(Collected data entries)
*****

(** A tool call of the server, resolved under the lease. *)
Definition tool_call : list event :=
  [OnMessage (default "" (stringify (JObject [("id", JString "s1"); ("method", JString "item/tool/call");
                                              ("params", JNull)])));
   ChainStep; Resume 0 (LeaseIs true); Resume 0 (ResolutionIs (Success (JBool true)))].

Definition turn_started : Driver := state_after (connection ++ [ClientCall turnStart (JObject []) None]).
Lemma turn_started_reachable : reachable turn_started.
Proof. apply state_after_reachable; refine (bool_decide_unpack _ _); vm_compute; exact I. Qed.

Lemma driver_accounted_witness :
  request_id 6 ∈ issued (requests turn_started)
  ∧ (request_id 6 ∈ timers (requests turn_started) ∨ request_id 6 ∈ settled_ids (requests turn_started)).
Proof.
  assert (Hin : request_id 6 ∈ issued (requests turn_started))
    by (refine (bool_decide_unpack _ _); vm_compute; exact I).
  destruct (driver_accounted turn_started turn_started_reachable) as [H _].
  exact (conj Hin (proj1 (H (request_id 6)) Hin)).
Defined.

Definition lease_confirmed : Driver := state_after (connection ++ tool_call ++ [Resume 0 (LeaseIs true)]).
Lemma lease_confirmed_reachable : reachable lease_confirmed.
Proof. apply state_after_reachable; refine (bool_decide_unpack _ _); vm_compute; exact I. Qed.

Lemma server_replies_witness :
  NoDup (map reply_seq (replies lease_confirmed)) ∧ map reply_seq (replies lease_confirmed) = [6].
Proof.
  destruct (server_replies lease_confirmed lease_confirmed_reachable) as [H _].
  split; [exact H|vm_compute; reflexivity].
Defined.
(* ===== verification/ExternalRuntime.v ===== *)
(** * The controller of external runtimes

    [ServiceExternalRuntimeController] of
    [ts/packages/brain-island/src/service-external-runtime.ts]: connecting the drivers of
    the registered runtimes, renewing the controller's leases, recovering a lost connection
    with a growing delay, and the interactions that wait for an operator.  The class is cut
    at its awaits as the driver is: a task waits for the native bridge, for a driver or for
    another operation, and every order of their answers is a run of the relation
    [ctl_step].  The bridge's answers, the clock and what the drivers do are events. *)

From stdpp Require Import sets list relations.
From S2P Require Import Prelude JsString JsDate Json CodexRequests CodexDriver.
#[local] Open Scope Z_scope.

(** ** Data *)

(** The members of [ExternalRuntimeRegistration] that the controller reads. *)
Record Registration := {
  reg_runtimeId : string;
  desiredState : string;
  reg_kind : string;
  observedState : string;
  lastCompatibilityOutcome : option probe_outcome
}.

Record Lease := { holderInstanceId : string; generation : Z; lease_expiresAt : string }.

(** [ControlledRuntime]; [driver] is the state of its driver. *)
Record ControlledRuntime := {
  registration : Registration;
  lease : Lease;
  driver : CodexDriverState;
  handshake : bool;
  retired : bool
}.

Inductive ExternalRuntimeRecoveryPhase :=
| recovery_idle | recovery_scheduled | recovery_attempting | recovery_succeeded | recovery_failed.
#[global] Instance recovery_phase_eq : EqDecision ExternalRuntimeRecoveryPhase.
Proof. solve_decision. Defined.
Lemma exclusive_perm v v' cs :
  v' = with_connects cs v → connects v ≡ₚ cs → exclusive v → exclusive v'.
Proof.
  intros -> Hp [H1 H2 H3 H4 H5 H6 H7]; split; cbn; try done.
  - change (Forall (runs v) cs). by rewrite <- Hp.
  - by rewrite <- Hp.
  - by setoid_rewrite <- Hp.
  - by setoid_rewrite <- Hp.
  - by setoid_rewrite <- Hp.
Qed.

(** A stage is kept by what other operations do. *)
Lemma stage_ok_frame v v' rid st :
  map_get rid (installed v') = map_get rid (installed v) →
  (∀ l b, ids v !! l = Some (rid, b) → ids v' !! l = Some (rid, b)) → closed v ⊆ closed v' →
  stage_ok v rid st → stage_ok v' rid st.
Proof. intros Hi Hl Hc; destruct st; cbn; rewrite ?Hi; naive_solver. Qed.

(** The other operations are of other runtimes. *)
Lemma push_others x v y : exclusive (push x v) → y ∈ connects v → y.1.2 ≠ x.1.2.
Proof.
  intros [_ Hn _ _ _ _ _] Hy; cbn in Hn; rewrite map_app, NoDup_app in Hn.
  destruct Hn as (_ & Hd & _); intros He; apply (Hd (x.1.2)); [|left].
  rewrite <- He; by apply (list_elem_of_fmap_2 (λ x : nat * string * connect_stage, x.1.2)).
Qed.

Lemma push_runs x v : exclusive (push x v) → runs v x ∧ Forall (runs v) (connects v).
Proof. intros [H _ _ _ _ _ _]; cbn in H; rewrite Forall_app, Forall_singleton in H; destruct H as [H1 H2]; split; [exact H2|exact H1]. Qed.

(** An operation goes on: what it changes is of its own runtime. *)
Lemma operation_step op rid st st' v v' :
  exclusive (push (op, rid, st) v) →
  in_flight v' = in_flight v → settled v' = settled v → connects v' = connects v → closed v ⊆ closed v' →
  (∀ rid', rid' ≠ rid → map_get rid' (installed v') = map_get rid' (installed v)) →
  (∀ rid' l b, rid' ≠ rid → ids v' !! l = Some (rid', b) ↔ ids v !! l = Some (rid', b)) →
  stage_ok v' rid st' →
  (∀ l, map_get rid (installed v') = Some l → ∃ b, ids v' !! l = Some (rid, b)) →
  (∀ l, ids v' !! l = Some (rid, false) → map_get rid (installed v') = Some l ∨ replacing st' = Some l) →
  (∀ l, l ∈ connected v' → l ∈ connected v ∨ map_get rid (installed v') = Some l) →
  (∀ l, map_get rid (installed v) = Some l → map_get rid (installed v') = Some l ∨ l ∈ closed v') →
  exclusive (push (op, rid, st') v').
Proof.
  intros Hx Hf Hs Hc Hcl Hin Hid Hst Hi Hl Hcon Hold.
  pose proof (λ y, push_others _ _ y Hx) as Ho; destruct (push_runs _ _ Hx) as [[Hf0 _] Hr].
  destruct Hx as [_ Hn H3 H4 H5 H6 H7]; cbn in *; split; cbn; rewrite ?Hf, ?Hs, ?Hc.
  - apply Forall_app; split; [|apply Forall_singleton; split; [cbn; congruence|exact Hst]].
    rewrite Forall_forall in Hr |- *; intros y Hy; destruct (Hr y Hy) as [? ?]; split; [cbn; congruence|].
    change (stage_ok v' y.1.2 y.2); apply (stage_ok_frame v); auto; intros; apply Hid; auto.
  - by rewrite map_app in Hn |- *.
  - intros rid' op' Hg; destruct (H3 _ _ Hg) as [s [?|?%list_elem_of_singleton]%elem_of_app].
    + exists s; set_solver.
    + simplify_eq; exists st'; set_solver.
  - intros op' Hg; destruct (H4 _ Hg) as (rid' & s & [?|?%list_elem_of_singleton]%elem_of_app).
    + exists rid', s; set_solver.
    + simplify_eq; exists rid, st'; set_solver.
  - intros rid' l Hg; destruct (decide (rid' = rid)) as [->|Hne]; [by apply Hi|].
    rewrite Hin in Hg by done; destruct (H5 _ _ Hg) as [b Hb]; exists b; by apply Hid.
  - intros l rid' Hg; destruct (decide (rid' = rid)) as [->|Hne].
    + destruct (Hl _ Hg); [by left|right]; exists op, st'; split; [set_solver|done].
    + rewrite Hin by done; apply Hid in Hg; [|done]. destruct (H6 _ _ Hg) as [?|(op' & s & Hy & ?)]; [by left|right].
      exists op', s; split; [|done]. apply elem_of_app in Hy as [?|?%list_elem_of_singleton]; [set_solver|congruence].
  - intros l Hg; destruct (Hcon _ Hg) as [Hg'|?]; [|left; by exists rid].
    destruct (H7 _ Hg') as [(rid' & Hr')|?]; [|right; auto].
    destruct (decide (rid' = rid)) as [->|Hne]; [destruct (Hold _ Hr'); eauto|].
    left; exists rid'; by rewrite Hin.
Qed.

*****

**Your objective**. Your reply is to repeat, unchanged, the lines above running from the one with "(∀ rid', rid'" up to and including the one with "intros Hx Hf".

**Solution for this task**.
  (∀ rid', rid' ≠ rid → map_get rid' (installed v') = map_get rid' (installed v)) →
  (∀ rid' l b, rid' ≠ rid → ids v' !! l = Some (rid', b) ↔ ids v !! l = Some (rid', b)) →
  stage_ok v' rid st' →
  (∀ l, map_get rid (installed v') = Some l → ∃ b, ids v' !! l = Some (rid, b)) →
  (∀ l, ids v' !! l = Some (rid, false) → map_get rid (installed v') = Some l ∨ replacing st' = Some l) →
  (∀ l, l ∈ connected v' → l ∈ connected v ∨ map_get rid (installed v') = Some l) →
  (∀ l, map_get rid (installed v) = Some l → map_get rid (installed v') = Some l ∨ l ∈ closed v') →
  exclusive (push (op, rid, st') v').
Proof.
  intros Hx Hf Hs Hc Hcl Hin Hid Hst Hi Hl Hcon Hold.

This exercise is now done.